Faculty of Medicine, University of Iceland, Reykjavik, Iceland.
Faculty of Economics, University of Iceland, Reykjavik, Iceland.
PLoS One. 2021 Apr 8;16(4):e0249497. doi: 10.1371/journal.pone.0249497. eCollection 2021.
Streptococcus pneumoniae is a cause of infections that range in severity from acute otitis media (AOM) to pneumonia and invasive pneumococcal disease (IPD). The 10-valent pneumococcal conjugate vaccine (PHiD-CV10) was introduced into the Icelandic paediatric immunisation programme in 2011. The aim was to estimate the population impact and cost-effectiveness of PHiD-CV10 introduction.
Data on primary care visits from 2005-2015 and hospitalisations from 2005-2017 were obtained from population-based registries. A Bayesian time series analysis with synthetic controls was employed to estimate the number of cases of AOM, pneumonia and IPD that would have occurred between 2013-2017, had PHiD-CV10 not been introduced. Prevented cases were calculated by subtracting the observed number of cases from this estimate. The cost of the programme was calculated accounting for cost-savings due to prevented cases.

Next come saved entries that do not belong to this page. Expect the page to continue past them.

Lemma handle_delete (E : cevent -> Prop) (HE : forall e, E e -> agent_contract e)
    fuel self msg_hdr submsg_hdr payload s c (HS : forall e, E e -> session_contract self e)
    (Hid : sh_id submsg_hdr = SUBMSG_DELETE)
    (Hp : forall p rc, E (existT (DeserializeDelete payload) (rc, p)) ->
          ObjectId_kind (br_object_id p) <> OBJK_CLIENT)
    (Hc : client_at s !! self = Some c) (Hk : forwards_known s (cl_forwards c))
    (Hfuel : (length (cl_forwards c) * S (length (cl_forwards c)) < fuel)%nat) :
  spec E (handle_submsg fuel self msg_hdr submsg_hdr payload) s (handled self (sh_id submsg_hdr)).
Proof.
  unfold handle_submsg. rewrite Hid. vstep. vstep. destruct r as [rc p].
  match goal with He : E _ |- _ => specialize (Hp _ _ He) end. vstep.
  2: { vstep. split; [done |]. by pool_balance. }
  vstep. eapply spec_mono; [by apply (new_request_stage E self) with (c := c) |].
  intros t0 [q|] s0 (Hn0 & Hst0 & Hres); cbn beta iota.
  - destruct Hres as (Ht0 & Hr0 & rq0 & Hcl & Hobj & Hrep & Hm & Hst & Hu).
    destruct Hst0 as (_ & Hf & _ & _ & c' & l & Hc' & Hcs). replace c' with c in * by congruence.
    vstep. eapply spec_mono;
      [apply (spec_makes E body_call);
         [eapply (on_submsg_delete_stage E self HE HS q rq0 Hm Hcl Hrep fuel p s0 (set_stream_storage l c)) |
          by apply makes_body_submsg_delete] |]; try done.
    { by rewrite Hcs, lookup_insert_eq. }
    { unfold forwards_known in *. by rewrite Hf. }
    intros t1 rc1 s1 [Hst1 Ht1]; cbn beta.
    destruct (body_pools self t1 Ht1) as [Htk1 Hrt1].
    assert (Hkind : ObjectId_kind (rq_object_id rq0) <> OBJK_CLIENT) by (by rewrite Hobj).
    vstep; vstep; settle_books rq0.
  - vstep. split; [by stage_done |]. unfold balanced in *. pool_count.
Qed.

The introduction of PHiD-CV10 prevented 13,767 (95% credible interval [CI] 2,511-29,410) visits for AOM from 2013-2015, and prevented 1,814 (95%CI -523-4,512) hospitalisations for pneumonia and 53 (95%CI -17-177) admissions for IPD from 2013-2017. Visits for AOM decreased both among young children and among children 4-19 years of age, with rate ratios between 0.72-0.89. Decreases were observed in both pneumonia hospitalisations (rate ratios between 0.67-0.92) and IPD (rate ratios between 0.27-0.94). The total cost of implementing PHiD-CV10 in Iceland was -7,463,176 United States Dollars (USD) (95%CI -16,159,551-582,135) with 2.1 USD (95%CI 0.2-4.7) saved for every 1 USD spent.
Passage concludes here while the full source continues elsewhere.